* Records for the task:
(** C5. On a usable handle and with arguments that are not empty, a failure
    of the SDK call behind [UploadFile], [ListFiles] or [DeleteFile] always
    comes back to the caller as the error of the operation, after that one
    call and with nothing printed: [ErrInvalidBucket] for code
    [NoSuchBucket], and otherwise an error that wraps the SDK's own. *)
Theorem sdk_failure_is_returned :
  forall (W : Type) (env : Env W) (w w1 : W) (c : S3Client) (svc : s3.S3)
         (u : s3manager.Uploader) (ctx : Context)
         (bucket key prefix : string) (data : bytes)
         (opts : option UploadOptions) (err : sdk_error),
    bucket <> "" ->
    key <> "" ->
    s3Client c = Some svc ->
    uploader c = Some u ->
    let upload :=
      UploadWithContext u ctx (UploadFile_input bucket key data opts) in
    let listing :=
      ListObjectsV2PagesWithContext svc ctx (ListFiles_input bucket prefix) in
    let deletion :=
      DeleteObjectWithContext svc ctx
        {| s3.del_Bucket := Some bucket; s3.del_Key := Some key |} in
    (env upload w = (inl err, w1) ->
     exists e,
       run env (UploadFile ctx bucket key data opts (Some c)) w =
         ([EvCall upload], w1, Returned (("", Some e), Some c)) /\
       passes_on err e) /\
    (forall pages,
       env listing w = ((pages, Some err), w1) ->
       exists e,
         run env (ListFiles ctx bucket prefix (Some c)) w =
           ([EvCall listing], w1, Returned (([], Some e), Some c)) /\
         passes_on err e) /\
    (env deletion w = (inl err, w1) ->
     exists e,
       run env (DeleteFile ctx bucket key (Some c)) w =
         ([EvCall deletion], w1, Returned (Some e, Some c)) /\
       passes_on err e).
Proof.
  intros W env w w1 c svc u ctx bucket key prefix data opts err
    Hb Hk Hc Hu upload listing deletion.
  split; [| split].
  - intros E. apply UploadFile_failure; assumption.
  - intros pages E. eexists. split.
    + apply (run_ListFiles env w w1 c svc ctx bucket prefix pages (Some err)
               Hb Hc E).
    + apply (passes_on_switch err "AWS error: %w" "failed to list objects: %w").
  - intros E. apply DeleteFile_failure; assumption.
Qed.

* Task brief:
Which lines of the records contain "apply"? Show each of them.

* Result of the task:
  - intros E. apply UploadFile_failure; assumption.
    + apply (run_ListFiles env w w1 c svc ctx bucket prefix pages (Some err)
    + apply (passes_on_switch err "AWS error: %w" "failed to list objects: %w").
  - intros E. apply DeleteFile_failure; assumption.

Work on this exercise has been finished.